#### [Exercise]
Each line below from the one containing "destruct homework; try" through the one containing "- intros items status name Hs Hn Hh Hstr." should be output exactly as it stands, and no other line should appear.

[Stored data entries]
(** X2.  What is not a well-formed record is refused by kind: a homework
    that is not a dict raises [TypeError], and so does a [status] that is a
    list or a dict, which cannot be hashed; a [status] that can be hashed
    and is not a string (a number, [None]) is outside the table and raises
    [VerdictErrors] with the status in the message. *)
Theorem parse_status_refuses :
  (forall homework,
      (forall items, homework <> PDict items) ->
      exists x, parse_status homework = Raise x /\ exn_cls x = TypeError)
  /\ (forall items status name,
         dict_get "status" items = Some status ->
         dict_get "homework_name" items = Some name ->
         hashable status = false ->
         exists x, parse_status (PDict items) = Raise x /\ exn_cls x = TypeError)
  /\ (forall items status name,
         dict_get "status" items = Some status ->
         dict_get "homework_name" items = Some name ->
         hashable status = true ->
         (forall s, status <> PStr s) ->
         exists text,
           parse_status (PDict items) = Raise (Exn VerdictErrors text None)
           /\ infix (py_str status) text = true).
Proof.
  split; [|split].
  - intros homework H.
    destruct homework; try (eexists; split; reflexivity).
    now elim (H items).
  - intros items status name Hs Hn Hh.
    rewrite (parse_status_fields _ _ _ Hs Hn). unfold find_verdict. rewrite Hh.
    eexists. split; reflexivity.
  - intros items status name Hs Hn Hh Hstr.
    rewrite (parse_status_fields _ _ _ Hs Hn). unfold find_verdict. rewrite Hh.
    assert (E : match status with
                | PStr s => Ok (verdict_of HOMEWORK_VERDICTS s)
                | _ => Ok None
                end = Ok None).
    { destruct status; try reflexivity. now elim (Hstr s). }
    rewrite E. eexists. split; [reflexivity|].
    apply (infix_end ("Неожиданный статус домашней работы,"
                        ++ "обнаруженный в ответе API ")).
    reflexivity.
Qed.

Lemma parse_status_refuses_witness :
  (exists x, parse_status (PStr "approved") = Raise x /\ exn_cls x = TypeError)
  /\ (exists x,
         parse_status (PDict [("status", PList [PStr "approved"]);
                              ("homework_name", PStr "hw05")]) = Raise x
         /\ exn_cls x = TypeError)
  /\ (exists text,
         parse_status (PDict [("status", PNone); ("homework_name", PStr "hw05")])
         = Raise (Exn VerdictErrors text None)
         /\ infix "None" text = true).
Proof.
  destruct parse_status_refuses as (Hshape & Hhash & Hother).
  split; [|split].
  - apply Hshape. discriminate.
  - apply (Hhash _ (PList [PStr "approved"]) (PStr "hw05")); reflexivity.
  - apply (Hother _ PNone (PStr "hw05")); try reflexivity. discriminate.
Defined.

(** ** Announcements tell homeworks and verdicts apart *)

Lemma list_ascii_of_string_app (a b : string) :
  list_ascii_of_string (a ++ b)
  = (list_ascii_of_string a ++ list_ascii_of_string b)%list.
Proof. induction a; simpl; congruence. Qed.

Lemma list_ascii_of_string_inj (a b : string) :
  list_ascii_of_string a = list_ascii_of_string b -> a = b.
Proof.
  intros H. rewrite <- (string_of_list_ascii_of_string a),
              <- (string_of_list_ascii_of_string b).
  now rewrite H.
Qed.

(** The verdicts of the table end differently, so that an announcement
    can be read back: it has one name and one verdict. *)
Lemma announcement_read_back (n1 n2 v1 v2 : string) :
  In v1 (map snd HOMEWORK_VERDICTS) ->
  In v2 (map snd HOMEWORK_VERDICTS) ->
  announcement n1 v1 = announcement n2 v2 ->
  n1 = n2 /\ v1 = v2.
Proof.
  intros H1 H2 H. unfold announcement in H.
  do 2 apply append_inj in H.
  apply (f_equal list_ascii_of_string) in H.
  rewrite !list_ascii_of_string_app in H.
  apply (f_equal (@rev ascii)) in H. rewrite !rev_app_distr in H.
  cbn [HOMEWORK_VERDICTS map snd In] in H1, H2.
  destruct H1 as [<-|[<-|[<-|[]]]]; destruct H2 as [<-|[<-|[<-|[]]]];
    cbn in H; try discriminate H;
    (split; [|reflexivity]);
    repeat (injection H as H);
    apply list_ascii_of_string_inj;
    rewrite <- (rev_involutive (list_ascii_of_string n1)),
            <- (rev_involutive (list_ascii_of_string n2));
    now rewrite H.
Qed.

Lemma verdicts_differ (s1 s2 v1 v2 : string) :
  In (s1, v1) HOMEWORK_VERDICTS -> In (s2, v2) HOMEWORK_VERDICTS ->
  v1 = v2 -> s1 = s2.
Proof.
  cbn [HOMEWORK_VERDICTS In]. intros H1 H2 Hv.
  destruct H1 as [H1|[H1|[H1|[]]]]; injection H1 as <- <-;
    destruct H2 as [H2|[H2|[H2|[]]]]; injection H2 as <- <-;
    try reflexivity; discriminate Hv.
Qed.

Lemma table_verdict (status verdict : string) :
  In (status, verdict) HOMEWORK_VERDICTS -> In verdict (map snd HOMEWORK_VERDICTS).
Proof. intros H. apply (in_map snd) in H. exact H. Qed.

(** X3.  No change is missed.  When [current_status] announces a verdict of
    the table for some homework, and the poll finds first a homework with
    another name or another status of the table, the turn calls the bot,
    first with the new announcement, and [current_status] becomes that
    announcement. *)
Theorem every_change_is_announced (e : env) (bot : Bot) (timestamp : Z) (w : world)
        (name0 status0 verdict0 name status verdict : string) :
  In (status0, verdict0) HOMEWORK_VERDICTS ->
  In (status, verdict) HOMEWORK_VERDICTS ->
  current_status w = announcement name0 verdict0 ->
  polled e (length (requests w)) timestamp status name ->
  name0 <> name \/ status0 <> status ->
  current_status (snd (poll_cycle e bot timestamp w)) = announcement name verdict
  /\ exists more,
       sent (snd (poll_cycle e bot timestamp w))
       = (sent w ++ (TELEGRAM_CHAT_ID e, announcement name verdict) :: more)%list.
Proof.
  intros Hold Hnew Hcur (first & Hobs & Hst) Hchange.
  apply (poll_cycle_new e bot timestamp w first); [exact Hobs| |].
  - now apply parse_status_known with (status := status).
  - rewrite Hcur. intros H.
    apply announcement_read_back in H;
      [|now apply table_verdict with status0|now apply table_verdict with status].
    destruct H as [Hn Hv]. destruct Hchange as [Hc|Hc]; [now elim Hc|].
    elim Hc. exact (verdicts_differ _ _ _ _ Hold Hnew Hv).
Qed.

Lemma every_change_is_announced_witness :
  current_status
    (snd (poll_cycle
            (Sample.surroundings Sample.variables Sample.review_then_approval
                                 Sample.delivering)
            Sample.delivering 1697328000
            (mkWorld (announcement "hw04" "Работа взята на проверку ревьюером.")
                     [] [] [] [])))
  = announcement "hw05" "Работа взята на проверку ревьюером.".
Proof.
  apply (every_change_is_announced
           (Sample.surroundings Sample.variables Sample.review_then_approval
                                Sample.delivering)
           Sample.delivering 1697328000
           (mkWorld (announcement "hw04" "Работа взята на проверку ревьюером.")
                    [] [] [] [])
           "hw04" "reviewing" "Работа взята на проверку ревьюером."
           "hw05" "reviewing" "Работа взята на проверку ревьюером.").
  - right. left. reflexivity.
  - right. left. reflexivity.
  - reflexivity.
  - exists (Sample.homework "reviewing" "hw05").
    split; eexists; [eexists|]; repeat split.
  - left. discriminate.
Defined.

#### [Solved problem]
    destruct homework; try (eexists; split; reflexivity).
    now elim (H items).
  - intros items status name Hs Hn Hh.
    rewrite (parse_status_fields _ _ _ Hs Hn). unfold find_verdict. rewrite Hh.
    eexists. split; reflexivity.
  - intros items status name Hs Hn Hh Hstr.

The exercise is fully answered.